Les dossiers déclassifiés de l'Union soviétique montrent que l'Irak n'a rien à voir avec le Vietnam
23 novembre 2003
a comparaison entre la situation irakienne et le conflit
indochinois reste un lieu commun dans les médias. Pour l'analyste militaire
russe Pavel Felgenhauer, le rôle déterminant joué par l'Union soviétique au
Vietnam et l'absence de superpuissance opposée aujourd'hui aux Etats-Unis
excluent cependant toute similitude.
Cinq hélicoptères américains se sont récemment écrasés en
Irak, entraînant la mort de 39 soldats. Dans les six premiers mois de
l'occupation, une moyenne de 20 militaires US ont été tués par mois suite à une
action adverse. En novembre, cependant, les pertes ont augmenté de manière
dramatique.
«... Il est ridicule de comparer l'Irak au Vietnam ou à l'Afghanistan. Aucune superpuissance ne fournit à la résistance irakienne des spécialistes militaires et de nouvelles armes ultra-performantes. »
La semaine passée, l'ancien sénateur démocrate Max Cleland,
qui a perdu les deux jambes et le bras droit en combattant au Vietnam, a
violemment attaqué la stratégie militaire de l'administration Bush, en
affirmant que le conflit en Irak ressemble maintenant à la guerre du Vietnam. « Nous
n'avons pas une stratégie pour gagner ou pour partir », a dit Cleland
durant une réunion sur l'Irak à Arlington.
L'occupation de l'Irak est le premier engagement majeur de
longue durée effectué par les Forces armées américaines depuis le Vietnam. Les
souvenirs amers du bourbier indochinois sont aujourd'hui utilisés dans la
plupart des critiques adressées à l'administration Bush dans le pays comme à
l'étranger.
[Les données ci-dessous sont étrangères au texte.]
(* ===== verification/XaMain.v ===== *)
(** * Commit and rollback of a distributed transaction

    The entry points [spider_internal_xa_commit], [spider_internal_xa_rollback],
    [rollback_trx] and [commit_internal_xa] as wholes, and the theorems about
    what the backends see of them. *)

From stdpp Require Import base gmap list strings.
From Stdlib Require Import ZArith Lia.
From S2P Require Import Prelude ConnTree World ConnQueue DbXa SysTable ConnPool XaTrx.
From S2P Require Import ConnWp ConnSpec QuerySpec StmtSpec PartSpec XaSpec.
Local Open Scope spider_scope.
Local Open Scope Z_scope.

(** What was added to the trace. *)
Definition traced (cs : list cid) (S : stmt -> Prop) (w w' : world) : Prop :=
  exists t, w_trace w' = w_trace w ++ t /\ Forall (ev_of cs S) t.

Lemma traced_refl cs S w w' : w_trace w' = w_trace w -> traced cs S w w'.
Proof. intros H. exists []. by rewrite app_nil_r. Qed.

Lemma traced_trans cs S w1 w2 w3 : traced cs S w1 w2 -> traced cs S w2 w3 -> traced cs S w1 w3.
Proof.
  intros (t1 & E1 & F1) (t2 & E2 & F2). exists (t1 ++ t2).
  rewrite E2, E1, <- (assoc_L (++)). split; [done|by apply Forall_app].
Qed.

Lemma traced_mono cs cs' (S S' : stmt -> Prop) w w' :
  cs ⊆ cs' -> (forall s, S s -> S' s) -> traced cs S w w' -> traced cs' S' w w'.
Proof.
  intros H1 H2 (t & E & F). exists t. split; [done|]. eapply Forall_impl; [exact F|].
  intros ev. by apply ev_of_mono.
Qed.

Lemma wlog_traced cs S w w' : wlog w w' -> traced cs S w w'.
Proof. intros W. eapply traced_mono; [| |apply (ws_trace _ _ _ _ W)]; [set_solver|done]. Qed.

Lemma traced_stmt cs S w w' c s e : traced cs S w w' -> since w w' (EvStmt c s e) -> c ∈ cs /\ S s.
Proof.
  intros (t & E & F) (t' & E' & H). rewrite E in E'. apply app_inv_head in E' as <-.
  rewrite Forall_forall in F. by apply F in H.
Qed.

Lemma since_traced cs S w w' w'' ev : since w w' ev -> traced cs S w' w'' -> since w w'' ev.
Proof.
  intros (t1 & E1 & H1) (t2 & E2 & _). exists (t1 ++ t2).
  rewrite E2, E1, <- (assoc_L (++)). split; [done|]. apply elem_of_app. by left.
Qed.

Lemma traced_since cs S w0 w w' ev : traced cs S w0 w -> since w w' ev -> since w0 w' ev.
Proof.
  intros (t1 & E1 & _) (t2 & E2 & H2). exists (t1 ++ t2).
  rewrite E2, E1, <- (assoc_L (++)). split; [done|]. apply elem_of_app. by right.
Qed.

Lemma traced_split cs S cs' S' w0 w w' ev :
  traced cs S w0 w -> traced cs' S' w w' -> since w0 w' ev -> since w0 w ev \/ since w w' ev.
Proof. intros (t1 & E1 & _) (t2 & E2 & _). apply since_split; eauto. Qed.

(** ** What the outcomes of the prepare say *)

Section Outcomes.
  Context `{env : Env, vars : Vars}.

(** After a prepare that succeeded every participant is prepared, or committed
    in one phase. *)
Lemma prepare_ok_acked cs w w1 p n :
  prepare_outcome cs true w 0 w1 -> p ∈ cs -> w_conns w !! p = Some n ->
  disable_xa n = false -> xa_sendable n = true ->
  (since w w1 (EvStmt p (XaPrepare (xid (w_trx w))) 0) /\
   exists n', w_conns w1 !! p = Some n' /\ pview n' = pview n /\ settled n n') \/
  since w w1 (EvStmt p (XaCommitOnePhase (xid (w_trx w))) 0).
Proof.
  intros H Hp Hn Hd Hs. inversion H as [| | |w2 w3 w4 W1 H1 W3]; subst; try done.
  destruct (p1_ok _ _ _ _ _ H1 eq_refl) as (init & z & -> & Hi & Hz & _).
  rewrite <- (wlog_conns _ _ p W1) in Hn.
  assert (Hlift : forall ev, since w2 w3 ev ->
    since w (w4 <| w_trx := (w_trx w4) <| internal_xa_state := XA_PREPARED |> |>) ev).
  { intros ev Hev. eapply (since_traced [] (fun _ => False)); [|exact (wlog_traced _ _ _ _ W3)].
    eapply traced_since; [exact (wlog_traced [] (fun _ => False) _ _ W1)|exact Hev]. }
  apply elem_of_app in Hp as [Hp| ->%list_elem_of_singleton].
  - left. destruct (Hi p Hp n Hn Hd) as [(n' & Hn' & ? & ?) Ha]. split; [by apply Hlift, Ha|].
    exists n'. split; [|done]. change (w_conns w4 !! p = Some n'). by rewrite (wlog_conns _ _ p W3).
  - right. apply Hlift. by apply (Hz n Hn Hs).
Qed.

(** The one-phase commit marks its connection. *)
Lemma prepare_one_phase_flag cs w w1 c r :
  prepare_outcome cs true w 0 w1 -> since w w1 (EvStmt c (XaCommitOnePhase (xid (w_trx w))) r) ->
  exists n, w_conns w1 !! c = Some n /\ is_xa_commit_one_phase n = true.
Proof.
  intros H Hs. inversion H as [| | |w2 w3 w4 W1 H1 W3]; subst; try done.
  destruct (p1_ok _ _ _ _ _ H1 eq_refl) as (init & z & -> & _ & _ & Hf).
  pose proof (wlog_traced [] (fun _ => False) _ _ W1) as T1.
  pose proof (ws_trace _ _ _ _ (p1_step _ _ _ _ _ H1)) as T2.
  pose proof (wlog_traced [] (fun _ => False) _ _ W3) as T3.
  destruct (traced_split _ _ _ _ w w2 w4 _ T1
    (traced_trans _ _ _ _ _ T2 (wlog_traced _ _ _ _ W3)) Hs) as [Hs'|Hs'].
  { by apply (traced_stmt _ _ _ _ _ _ _ T1) in Hs' as [_ ?]. }
  destruct (traced_split _ _ _ _ _ _ _ _ T2 T3 Hs') as [Hs''|Hs''].
  - destruct (Hf c r Hs'') as (n & Hn & Hfl). exists n. split; [|done].
    change (w_conns w4 !! c = Some n). by rewrite (wlog_conns _ _ c W3).
  - by apply (traced_stmt _ _ _ _ _ _ _ T3) in Hs'' as [_ ?].
Qed.

Lemma prepare_ok_traced cs w w1 :
  prepare_outcome cs true w 0 w1 -> traced cs (among (phase_one_stmts (xid (w_trx w)))) w w1.
Proof.
  intros H. inversion H as [| | |w2 w3 w4 W1 H1 W3]; subst; try done.
  eapply traced_trans; [exact (wlog_traced _ _ _ _ W1)|].
  eapply traced_trans; [apply (ws_trace _ _ _ _ (p1_step _ _ _ _ _ H1))|]. exact (wlog_traced _ _ _ _ W3).
Qed.

(** A prepare that failed without a log acknowledged no commit. *)
Lemma prepare_failed_no_commit cs w e w1 c :
  prepare_outcome cs true w e w1 -> e <> 0 -> xa_logged (w_trx w) = false ->
  ~ since w w1 (EvStmt c (XaCommitOnePhase (xid (w_trx w))) 0).
Proof.
  intros H He Hl Hs. inversion H as [e' w' _ W|e' w2 w' _ W H1|e' w2 w3 w' _ Hl' |]; subst; try congruence.
  - by apply (wstep_stmt _ _ _ _ _ _ _ W) in Hs.
  - destruct (traced_split _ _ _ _ _ _ _ _ (wlog_traced [] (fun _ => False) _ _ W)
      (ws_trace _ _ _ _ (p1_step _ _ _ _ _ H1)) Hs) as [Hs'|Hs'].
    + by apply (wstep_stmt _ _ _ _ _ _ _ W) in Hs'.
    + by apply (p1_bad _ _ _ _ _ H1 He c).
Qed.

(** What the prepare leaves behind when it fails. *)
Lemma prepare_failed_step cs w e w1 :
  prepare_outcome cs true w e w1 -> e <> 0 ->
  wstep cs (among (phase_one_stmts (xid (w_trx w)))) w w1.
Proof.
  intros H He. destruct H as [e w' _ W|e w2 w' _ W H|e w2 w3 w' _ _ W H W'|w2 w3 w4 W H W']; [| | |done].
  - eapply wstep_mono; [| |exact W]; [set_solver|done].
  - eapply wstep_trans; [eapply wstep_mono; [| |exact W]; [set_solver|done]|apply H].
  - eapply wstep_trans; [eapply wstep_mono; [| |exact W]; [set_solver|done]|].
    eapply wstep_trans; [apply H|]. eapply wstep_mono; [| |exact W']; [set_solver|done].
Qed.
End Outcomes.

Section Giving.
  Context `{JO : JoinOrder walks} `{env : Env, vars : Vars}.

(** ** Giving up the connections *)

(** What [spider_free_conn] does. *)
Definition freed (c : cid) (n : SPIDER_CONN) (w : world) : world :=
  w <| w_ip_port := match ip_port_conn n with
                    | None => w_ip_port w
                    | Some k => alter (fun m => if Z.ltb 0 m then m - 1 else m) k (w_ip_port w)
                    end |>
    <| w_trace := w_trace w ++ (if db_conn n then [EvDisconnect c] else []) |>
    <| w_conns := delete c (w_conns w) |> <| w_links := delete c (w_links w) |>.

Lemma free_conn_eq c n w :
  w_conns w !! c = Some n -> spider_free_conn c w = Some (tt, freed c n w).
Proof.
  intros Hn. unfold spider_free_conn, spider_free_conn_alloc, spider_db_disconnect, mysql_disconnect,
    emit, getc, updc, freed.
  destruct w as [conns links trx thd mons xa xam gtrid pool ipp meta cid0 tr tick]. mrun. simpl in Hn.
  rewrite Hn. destruct (ip_port_conn n); mrun; rewrite Hn; destruct (db_conn n) eqn:Hd; mrun.
  all: rewrite ?Hn, ?app_nil_r; mrun; rewrite ?Hd; mrun; rewrite ?Hn; mrun.
  all: rewrite ?delete_insert_eq; try done.
Qed.

(** What the transaction record says of the transaction itself. *)
Definition trx_view (t : SPIDER_TRX) :=
  (trx_started t, trx_xa t, trx_xa_prepared t, internal_xa t, updated_in_this_trx t, xid t, internal_xa_state t).

(** The participants [cs] are gone, and nothing was sent. *)
Record given_up (cs : list cid) (w w' : world) : Prop := {
  gu_gone : forall c, c ∈ cs -> w_conns w' !! c = None /\ w_links w' !! c = None;
  gu_frame : forall c, c ∉ cs ->
    w_conns w' !! c = w_conns w !! c /\ w_links w' !! c = w_links w !! c;
  gu_hash : trx_conn_hash (w_trx w') = trx_conn_hash (w_trx w) ∖ list_to_set cs;
  gu_trx : trx_view (w_trx w') = trx_view (w_trx w);
  gu_trace : traced cs (fun _ => False) w w'
}.

Lemma free_prepared_loop_spec cs : forall fuel top w,
  walks (w_links w) top cs -> (forall c, c ∈ cs -> is_Some (w_conns w !! c)) ->
  (length cs <= fuel)%nat ->
  exists w', free_prepared_loop fuel (head cs) w = Some (tt, w') /\ given_up cs w w'.
Proof.
  induction cs as [|c rest IH]; intros fuel top w Hw P Hlen.
  { exists w. split; [by destruct fuel|]. split; [set_solver|done|set_solver|done|by apply traced_refl]. }
  destruct fuel as [|fuel]; [simpl in Hlen; lia|]. cbn [free_prepared_loop head].
  rewrite (bind_eq _ _ _ _ _ (tree_next_walks [] c rest w top Hw)).
  destruct (walks_delete _ _ _ c (join_trx_top (w_trx w)) Hw) as (top' & r & h' & Hd & _ & Hw' & Hf); [set_solver|].
  pose proof (walks_nodup _ _ _ Hw) as [Hc Hnd]%NoDup_cons.
  rewrite filter_cons_False, filter_notin in Hw'; [|done|by intros ?].
  unfold lift_opt. unfold mbind at 1, M_bind at 1. rewrite Hd.
  destruct (P c) as [n Hn]; [set_solver|].
  match goal with |- context [modify ?f] => set (g := f) end.
  rewrite (bind_eq _ _ _ _ _ (modify_eq g w)).
  rewrite (bind_eq _ _ _ _ _ (free_conn_eq c n (g w) Hn)).
  destruct (IH fuel top' (freed c n (g w))) as (w' & Hm & G).
  - simpl. eapply walks_frame; [|exact Hw']. intros y Hy. rewrite lookup_delete_ne; [done|]. set_solver.
  - intros y Hy. simpl. rewrite lookup_delete_ne by set_solver. apply P. set_solver.
  - simpl in Hlen. lia.
  - exists w'. split; [exact Hm|]. destruct G as [G1 G2 G3 G5 G4]. split.
    + intros y Hy. destruct (decide (y ∈ rest)) as [Hy'|Hy']; [by apply G1|].
      assert (y = c) as -> by set_solver. destruct (G2 c Hy') as [-> ->]. simpl.
      by rewrite !lookup_delete_eq.
    + intros y Hy. destruct (G2 y) as [-> ->]; [set_solver|]. simpl.
      rewrite !lookup_delete_ne by set_solver. split; [done|]. apply Hf. set_solver.
    + rewrite G3. simpl. set_solver.
    + exact G5.
    + eapply (traced_trans (c :: rest) (fun _ => False)); [|eapply traced_mono; [| |exact G4]; [set_solver|done]].
      exists (if db_conn n then [EvDisconnect c] else []). split; [done|].
      destruct (db_conn n); repeat constructor.
Qed.

Lemma free_prepared_spec cs w :
  walks (w_links w) (join_trx_top (w_trx w)) cs -> (forall c, c ∈ cs -> is_Some (w_conns w !! c)) ->
  exists w', spider_free_prepared_trx w = Some (tt, w') /\ given_up cs w w' /\
    join_trx_top (w_trx w') = None.
Proof.
  intros Hw P. unfold spider_free_prepared_trx.
  rewrite (bind_eq _ _ _ _ _ (tree_first_walks _ _ Hw)), (bind_eq _ _ _ _ _ (gets_eq _ w)).
  destruct cs as [|c cs].
  - simpl. exists w. apply walks_top in Hw. split; [by destruct (size (w_links w))|]. split; [|done].
    split; [set_solver|done|set_solver|done|by apply traced_refl].
  - destruct (free_prepared_loop_spec _ (size (w_links w)) _ w Hw P (walks_size _ _ _ Hw)) as (w' & Hm & G).
    rewrite (bind_eq _ _ _ _ _ Hm). simpl. eexists _. split; [reflexivity|]. split; [|done].
    destruct G as [G1 G2 G3 G5 G4]. by split.
Qed.
End Giving.

Section Main.
  Context `{JO : JoinOrder walks} `{env : Env, vars : Vars}.
  Context (stmt_nonneg : forall k, 0 <= env_stmt k).
  Context (no_oom : forall k, env_oom k = false).
  Context (no_dry : spider_param_dry_access = false).

(** ** Phase two as a whole *)

(** The transaction is over on every participant. *)
Record ended (cs : list cid) (w : world) : Prop := {
  en_top : join_trx_top (w_trx w) = None;
  en_active : internal_xa_state (w_trx w) = XA_NOTR;
  en_left : forall c, c ∈ cs -> left_trx w c;
  en_ok : parts_ok w cs
}.

Definition notr (w : world) : world := w <| w_trx := (w_trx w) <| internal_xa_state := XA_NOTR |> |>.

Lemma ended_log cs w w' :
  join_trx_top (w_trx w) = None -> (forall c, c ∈ cs -> left_trx w c) -> parts_ok w cs -> wlog w w' ->
  ended cs (notr w').
Proof.
  intros H1 H3 H4 W. pose proof (ws_sess _ _ _ _ W) as Hs. unfold wsess, sess in Hs. split; simpl.
  - congruence.
  - done.
  - intros c Hc. destruct (H3 c Hc) as (n & Hn & ?). exists n. split; [|done].
    change (w_conns w' !! c = Some n). by rewrite (wlog_conns _ _ c W).
  - apply (wstep_parts _ _ _ _ _ W H4).
Qed.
Mais est-ce que l'analogie avec le Vietnam est précise ?
Le soutien de l'URSS
La guerre du Vietnam était une bataille de la guerre froide
dans laquelle l'influence russe a été décisive. Des dossiers soviétiques partiellement
déclassifiés démontrent que 6359 officiers et généraux russes ont pris part aux
opérations de combat au Vietnam. Les Soviétiques pilotaient des avions à
réaction qui attaquaient les Américains et faisaient fonctionner des batteries
de missiles antiaériens, tout en entraînant les Nord-Vietnamiens.
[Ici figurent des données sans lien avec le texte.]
(* ===== verification/SysTheorems.v ===== *)
(** * The XA log as a map

    The table [mysql.spider_xa] under any sequence of the operations of
    spd_sys_table.cc: it is a finite map from the keys of transactions to their
    status. The engine may fail with any error at any call but one: that a row is
    missing is what the table says, never a failure. *)

From stdpp Require Import base gmap functions list strings.
From Stdlib Require Import ZArith Lia.
From S2P Require Import Prelude ConnTree World ConnQueue DbXa SysTable ConnPool XaTrx Example SysSpec.
Local Open Scope spider_scope.
Local Open Scope Z_scope.

(** ** The promise *)

Inductive log_op := LInsert (x : XID) (st : xa_status) | LUpdate (x : XID) (st : xa_status) | LDelete (x : XID).

Abbreviation log_map := (xa_key -> option xa_status).

(** What an operation does to the map when it succeeds; an insertion keeps what
    is there, the others need the transaction. *)
Definition log_effect (op : log_op) (m : log_map) : option log_map :=
  match op with
  | LInsert x st => let k := spider_store_xa_pk x in Some (match m k with Some _ => m | None => <[k := Some st]> m end)
  | LUpdate x st => let k := spider_store_xa_pk x in m k ≫= fun _ => Some (<[k := Some st]> m)
  | LDelete x => let k := spider_store_xa_pk x in m k ≫= fun _ => Some (<[k := None]> m)
  end.

(** A step with its result: it succeeds with the effect, or fails and changes
    nothing; a healthy engine fails only for want of the transaction. An update
    also succeeds when the engine answers that the row is the same already, and
    then changes nothing; with an [effective] engine, which never answers that of
    a row, success is the effect. *)
Inductive log_step (healthy effective : bool) (m : log_map) (op : log_op) : Z -> log_map -> Prop :=
| log_done m' : log_effect op m = Some m' -> log_step healthy effective m op 0 m'
| log_same x st : effective = false -> op = LUpdate x st -> is_Some (m (spider_store_xa_pk x)) -> log_step healthy effective m op 0 m
| log_missing r : r <> 0 -> log_effect op m = None -> log_step healthy effective m op r m
| log_error r : healthy = false -> r <> 0 -> log_step healthy effective m op r m.

Inductive log_steps (healthy effective : bool) : log_map -> list log_op -> list Z -> log_map -> Prop :=
| log_nil m : log_steps healthy effective m [] [] m
| log_cons m op r m1 ops rs m2 :
    log_step healthy effective m op r m1 -> log_steps healthy effective m1 ops rs m2 -> log_steps healthy effective m (op :: ops) (r :: rs) m2.

(** The rows are those of the map, one for each transaction; maps are compared
    key by key. *)
Record log_rel (rows : list xa_row) (m : log_map) : Prop := {
  lr_unique : NoDup (xr_key <$> rows);
  lr_status : forall k, xr_status <$> find_xa k rows = m k }.

(** ** Rows and the map *)

Lemma find_app_other k l row : xr_key row <> k -> find_xa k (l ++ [row]) = find_xa k l.
Proof.
  intros Hk. destruct (find_xa k l) as [r|] eqn:E.
  - unfold find_xa in *. destruct (list_find _ l) as [[i r']|] eqn:El; [|done]. by rewrite (list_find_app_l _ _ _ _ _ El).
  - apply find_xa_None in E. apply find_xa_None. apply Forall_app. by split; [|repeat constructor].
Qed.

Lemma find_set_other k k' st l : k <> k' -> find_xa k' (set_status k st l) = find_xa k' l.
Proof.
  intros Hne. unfold find_xa, set_status. rewrite list_find_fmap. rewrite (list_find_ext _ (fun r => xr_key r = k')).
  - destruct (list_find _ l) as [[i r]|] eqn:E; [|done]. simpl. apply list_find_Some in E as (_ & Hk & _). by rewrite decide_False by congruence.
  - intros r. simpl. by destruct (decide (xr_key r = k)).
Qed.

Lemma set_status_keys k st l : xr_key <$> set_status k st l = xr_key <$> l.
Proof. unfold set_status. rewrite <- list_fmap_compose. apply list_fmap_ext. intros i r _. simpl. by destruct (decide _). Qed.

Lemma rel_insert rows m row : log_rel rows m -> m (xr_key row) = None ->
  log_rel (rows ++ [row]) (<[xr_key row := Some (xr_status row)]> m).
Proof.
  intros [Hu Hs] Hk. rewrite <- Hs in Hk. apply fmap_None in Hk. split.
  - rewrite fmap_app. apply NoDup_app. split_and!; [done| |apply NoDup_singleton].
    intros k Hin Hk'. apply list_elem_of_singleton in Hk' as ->. apply list_elem_of_fmap in Hin as (r & E & Hr).
    apply find_xa_None in Hk. rewrite Forall_forall in Hk. by apply (Hk r Hr).
  - intros k. destruct (decide (k = xr_key row)) as [->|Hne].
    + by rewrite fn_lookup_insert, find_xa_app.
    + by rewrite fn_lookup_insert_ne, find_app_other by done.
Qed.

Lemma rel_update rows m k st : log_rel rows m -> is_Some (m k) -> log_rel (set_status k st rows) (<[k := Some st]> m).
Proof.
  intros [Hu Hs] Hk. split; [by rewrite set_status_keys|]. intros k'. destruct (decide (k = k')) as [<-|Hne].
  - rewrite fn_lookup_insert, find_set_status. rewrite <- Hs in Hk. destruct (find_xa k rows); [done|]. by destruct Hk.
  - by rewrite fn_lookup_insert_ne, find_set_other by done.
Qed.

Lemma rel_delete rows m k : log_rel rows m -> log_rel (filter (fun r => xr_key r <> k) rows) (<[k := None]> m).
Proof.
  intros [Hu Hs]. split.
  - eapply sublist_NoDup; [exact Hu|]. apply fmap_sublist, sublist_filter.
  - intros k'. destruct (decide (k = k')) as [<-|Hne].
    + by rewrite fn_lookup_insert, find_filter.
    + by rewrite fn_lookup_insert_ne, find_filter_other by done.
Qed.

(** ** The operations *)

Section Log.
  Context `{env : Env, vars : Vars}.
  (** Whether a key exists is what the table says, never a failure. *)
  Context (engine_honest : forall k, not_found (env_engine k) = false).

Definition run_log_op (op : log_op) : M world Z :=
  match op with
  | LInsert x st => spider_insert_xa x st
  | LUpdate x st => spider_update_xa x st
  | LDelete x => spider_delete_xa x
  end.

Fixpoint run_log_ops (ops : list log_op) : M world (list Z) :=
  match ops with
  | [] => mret []
  | op :: ops => r ← run_log_op op; rs ← run_log_ops ops; mret (r :: rs)
  end.

(** Every operation as one of the table, with its effect on the map. *)
Lemma log_op_table op rows m : log_rel rows m ->
  exists P f same, table_op (run_log_op op) P f same /\
    (P rows -> exists m', log_effect op m = Some m' /\ log_rel (f rows) m') /\ (P rows \/ log_effect op m = None) /\
    (same -> says_same /\ (P rows -> exists x st, op = LUpdate x st /\ is_Some (m (spider_store_xa_pk x)))).
Proof.
  intros Hrel. pose proof (lr_status _ _ Hrel) as Hs. destruct op as [x st|x st|x]; eexists _, _, _; simpl;
    (split; [apply insert_xa_op || apply update_xa_op || apply delete_xa_op; exact engine_honest|]); set (k := spider_store_xa_pk x).
  - split_and!; [|by left|done]. intros _. eexists. split; [reflexivity|]. unfold insert_row. simpl. fold k. rewrite <- Hs.
    destruct (find_xa k rows) as [row|] eqn:E; simpl; [done|]. apply (rel_insert _ _ (mk_xa_row k (bqual_length x) st)); [done|].
    simpl. by rewrite <- Hs, E.
  - rewrite <- (Hs k). split_and!.
    + intros [row E]. rewrite E. simpl. eexists. split; [reflexivity|]. apply rel_update; [done|]. rewrite <- Hs, E. by eexists.
    + destruct (find_xa k rows); [left; by eexists|by right].
    + intros Hsame. split; [done|]. intros [row E]. exists x, st. split; [done|]. fold k. rewrite <- Hs, E. by eexists.
  - rewrite <- (Hs k). split_and!; [| |done].
    + intros [row E]. rewrite E. simpl. eexists. split; [reflexivity|]. by apply rel_delete.
    + destruct (find_xa k rows); [left; by eexists|by right].
Qed.

Lemma log_step_ok healthy effective op w m :
  (healthy = true -> forall k, env_engine k = 0) -> (effective = true -> ~ says_same) -> log_rel (w_xa w) m ->
  exists r w' m', run_log_op op w = Some (r, w') /\ log_step healthy effective m op r m' /\ log_rel (w_xa w') m' /\
    w_xa_member w' = w_xa_member w.
Proof.
  intros Hh He Hrel. destruct (log_op_table op _ _ Hrel) as (P & f & same & Hop & Heff & Hmiss & Hsame).
  destruct (Hop w) as (r & w' & E & Hm & H0 & H1 & H2). destruct (decide (r = 0)) as [->|Hr].
  - destruct (H0 eq_refl) as [HP [E'|[Hs E']]].
    + destruct (Heff HP) as (m' & Em & Hrel'). exists 0, w', m'. rewrite E'. split; [done|]. split; [by constructor|done].
    + destruct (Hsame Hs) as [Hsays Hup]. destruct (Hup HP) as (x & st & -> & Hk). exists 0, w', m. rewrite E'.
      split; [done|]. split; [|done]. apply (log_same _ _ _ _ x st); [|done|done]. destruct effective; [by destruct (He eq_refl)|done].
  - exists r, w', m. rewrite (H1 Hr). split; [done|]. split; [|done]. destruct Hmiss as [HP|Hn]; [|by apply log_missing].
    destruct healthy; [|by apply log_error]. exfalso. apply Hr, H2; auto.
Qed.

(** C21. The XA log refines a map from transactions to statuses: whatever
    operations are run in whatever order, the engine failing with any error at any
    call (that a row is missing it says only when the row is missing), every
    operation returns, the table keeps one row for each transaction, holds exactly
    the statuses of the successful operations, and a failed operation leaves no
    trace; with a healthy engine an operation fails only for want of its row. An
    update that the engine answers with "the record is the same" counts as a
    success and changes nothing; an engine that never gives that answer makes every
    successful update show in the table. *)
Theorem log_refines_map healthy effective ops w m :
  (healthy = true -> forall k, env_engine k = 0) -> (effective = true -> ~ says_same) -> log_rel (w_xa w) m ->
  exists rs w' m', run_log_ops ops w = Some (rs, w') /\ log_steps healthy effective m ops rs m' /\ log_rel (w_xa w') m' /\ w_xa_member w' = w_xa_member w.
Proof.
  intros Hh He. revert w m. induction ops as [|op ops IH]; intros w m Hrel; simpl.
  - exists [], w, m. split; [done|]. split; [constructor|done].
  - destruct (log_step_ok healthy effective op w m Hh He Hrel) as (r & w1 & m1 & E1 & S1 & R1 & M1).
    destruct (IH w1 m1 R1) as (rs & w2 & m2 & E2 & S2 & R2 & M2). exists (r :: rs), w2, m2.
    rewrite (bind_eq _ _ _ _ _ E1), (bind_eq _ _ _ _ _ E2). split; [done|]. split; [by econstructor|]. split; [done|congruence].
Qed.
End Log.

(** An update of a transaction that is not there, an insertion, a second one, an
    update and two deletions, the engine failing once. *)
Lemma log_refines_map_witness :
  let env := example_env (fun _ => 0) (fun k => if Nat.eqb k 8 then 9 else 0) in
  let ops := [LUpdate example_xid COMMIT; LInsert example_xid NOT_YET; LInsert example_xid PREPARED; LUpdate example_xid PREPARED;
              LDelete example_xid; LDelete example_xid] in
  exists rs w' m', run_log_ops (env := env) ops example_world = Some (rs, w') /\
    log_steps false true (fun _ => None) ops rs m' /\ log_rel (w_xa w') m' /\ w_xa_member w' = [].
Proof.
  intros env ops. apply (log_refines_map (env := env)); [|done| |split; [constructor|done]].
  - intros k. simpl. by destruct (Nat.eqb k 8).
  - intros _ [k Hk]. revert Hk. simpl. by destruct (Nat.eqb k 8).
Defined.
Les armes soviétiques les plus récentes étaient envoyées au
Vietnam. Le chasseur MiG-21, le missile sol-air C-75 [SA-2 dans la
terminologie OTAN, note du traducteur] et le lance-roquettes multiples Grad
ont tous été employés en premier au Vietnam. Les ingénieurs de l'industrie
militaire soviétique étaient envoyés au Vietnam pour contribuer à entretenir et
à moderniser l'équipement. Dès que les Etats-Unis introduisaient des nouveautés
qui modifiaient l'équilibre des forces sur le champ de bataille, les Russes
produisaient à la hâte des modernisations idoines qui étaient expédiées au
Vietnam. Et le tout gratuitement.
La guerre du Vietnam n'était pas une « lutte de
libération populaire », comme l'a décrite la propagande communiste et
anti-guerre. La campagne américaine pour gagner les cœurs et les esprits des
Sud-Vietnamiens afin de gagner la guerre était sans objet dès le départ. En
fait, la plupart des Sud-Vietnamiens soutenaient les Américains ou étaient neutres,
mais leur opinion n'avait aucune importance : c'étaient les cœurs et les
esprits des généraux russes et nord-vietnamiens, des membres du Politburo à
Hanoi et à Moscou, qui étaient le facteur décisif. En 1975, ce n'étaient pas
des « guérilleros » qui ont envahi le Sud en violant le traité de
paix de Paris, mais 14 divisions nord-vietnamiennes qui ont écrasé l'armée
sud-vietnamienne et pris Saigon avec des centaines de chars, de canons lourds
et de missiles antiaériens.
Au total, plus de 8000 avions et hélicoptères américains ont
été détruits, alors que près de 60'000 Américains et plus de 2 millions de
Vietnamiens ont été tués. Mais les Etats-Unis ne pouvaient pas gagner au
Vietnam sans battre d'abord le centre de gravité de la puissance ennemie :
l'Union Soviétique. Les forces US ont sans cesse décimé les unités
nord-vietnamiennes, mais celles-ci se repliaient et profitaient d'une sécurité
relative pour se regrouper et réarmer. Le Vietnam était aussi impossible à
gagner pour les Américains que la guerre des Soviétiques en Afghanistan.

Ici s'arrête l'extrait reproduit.